Too late now. The center, which opened in 2006, features a large man-made river for kayaking and rafting that is situated on 300 acres 10 miles from the Center City. The non-profit that runs it recently defaulted on $38 million in loans for the second year in a row. That puts Gastonia ($500,000), Belmont ($500,000), Mount Holly ($1 million), Charlotte ($2 million), Gaston County ($1 million) and Mecklenburg County ($7 million) on the hook for a total $12 million in taxpayer money.

The center was originally supposed to generate millions in revenues for area governments. Instead, Mecklenburg County, which is now so broke it is yanking money from the schools, must find a way to reconcile the $7 million it is on the hook for. Ditto for other area governments now watching their tax dollars sink.

Boondoggle, white elephant, foolish waste of taxpayer money, government can’t do anything right, we all have to tighten our belts in this economy, government shouldn’t spend more than they have on hand, that’s just sound fiscal policy.

No, it’s not. We’re eight years into the affront to fiscal prudence that is the USNWC—the “giant log flume ride,” as Taylor branded it—and guess what?

It’s making money (from WFAE-FM’s Michael Tomsic):

Since the Whitewater Center opened in 2006, Mecklenburg County, Gaston County, the city of Charlotte and three other cities have supported it with taxpayer money. Local officials thought of it as a good public-private partnership – a private group builds and runs a recreation facility for the whole region, and local governments support it with up to $12 million during its first seven years

That support would only kick in if the Whitewater Center couldn't cover its expenses and debt payments.

In an earlier interview with WFAE, Mecklenburg County Parks and Recreation Director Jim Garges said that's been the case up until now.

“The last six years of the agreement, we've paid the full $1 million,” he said. “This would’ve been the last year of that seven-year agreement. And based on the financials that we’ve seen, they’re really not in a loss position, so therefore we wouldn’t have a payment this year.”

In other words, the Whitewater Center is fine on its own. Mecklenburg County Manager Dena Diorio released her recommended budget Thursday to make it official.

Wait! There’s more. Local governments enter public-private partnerships because, when done well, they work. They’re investments. The private sector is more likely to invest when it sees significant support from area governments, and local officials here were realistic enough to understand that the center would probably operate at a loss for its first several years—as untested businesses tend to do.

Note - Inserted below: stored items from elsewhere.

(** * Adaptive baseline and anomaly detection engine of the hive monitor

    A shallow embedding of [learning.cpp] / [learning.h] (with the constants
    of [config.h]) and the properties of the engine that the specification
    states: running statistics, the collecting/established life cycle, the
    hour-by-season pattern grid, the anomaly predicates, the clamped
    thresholds and the binary persistence of the learned state.

    Target of the firmware: Adafruit Feather nRF52840 (32-bit little-endian
    ARM): [float] is IEEE-754 binary32, [int] and [unsigned long] are 32 bits
    wide, [uint16_t] members are 2-byte aligned and structs holding a
    [float] are 4-byte aligned. *)

From Stdlib Require Import ZArith Lia List Bool String.
From Stdlib Require Import Floats.SpecFloat Strings.Byte.
From stdpp Require Import base list.

Local Open Scope Z_scope.

(** ** IEEE-754 binary32

    A C++ [float] is kept as the 32-bit pattern it has in memory, so that
    the persistence code, which copies raw bytes, can be followed exactly.
    Arithmetic decodes the operands, applies the round-to-nearest-even
    operation of the Standard Library's [SpecFloat] at precision 24 and
    re-encodes the result (every NaN result is the quiet NaN 0x7FC00000).
    Expressions are evaluated operation by operation, as written in the
    source (no fused multiply-add contraction). *)
Module F32.

Definition prec : Z := 24.
Definition emax : Z := 128.

Definition float : Type := Z.

Definition sign_bit (s : bool) : Z := if s then 2147483648 else 0.

Definition of_bits (w : float) : spec_float :=
  let s := Z.testbit w 31 in
  let E := Z.land (Z.shiftr w 23) 255 in
  let M := Z.land w 8388607 in
  if E =? 0 then
    match M with
    | Zpos m => S754_finite s m (-149)
    | _ => S754_zero s
    end
  else if E =? 255 then
    (if M =? 0 then S754_infinity s else S754_nan)
  else
    match M + 8388608 with
    | Zpos m => S754_finite s m (E - 150)
    | _ => S754_nan
    end.

Definition to_bits (x : spec_float) : float :=
  match x with
  | S754_zero s => sign_bit s
  | S754_infinity s => sign_bit s + 2139095040
  | S754_nan => 2143289344
  | S754_finite s m e =>
      if 8388608 <=? Zpos m
      then sign_bit s + (e + 150) * 8388608 + (Zpos m - 8388608)
      else sign_bit s + Zpos m
  end.

Definition fadd (a b : float) : float :=
  to_bits (SFadd prec emax (of_bits a) (of_bits b)).
Definition fsub (a b : float) : float :=
  to_bits (SFsub prec emax (of_bits a) (of_bits b)).
Definition fmul (a b : float) : float :=
  to_bits (SFmul prec emax (of_bits a) (of_bits b)).
Definition fdiv (a b : float) : float :=
  to_bits (SFdiv prec emax (of_bits a) (of_bits b)).

(** [sqrt] of [math.h] is called on a [float] and its result is stored in
    a [float]; rounding the binary64 square root of a binary32 number to
    binary32 gives the correctly rounded binary32 square root. *)
Definition fsqrt (a : float) : float :=
  to_bits (SFsqrt prec emax (of_bits a)).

For supposed genuflectors at the shrine of business principles, the people kvetching about public spending for the Whitewater Center in its first few years failed to appreciate an essential one: Sometimes, businesses have to lose money in the short term to make it in the long.

The upside is that Charlotte has a unique venue that’s on its way toward sustaining itself. The public outlay was worth the risk, just as bonds for park improvements and new schools pay off, just as public investment in the Levine Center for the Arts is proving to be worth the stretch. This is why we can have nice things.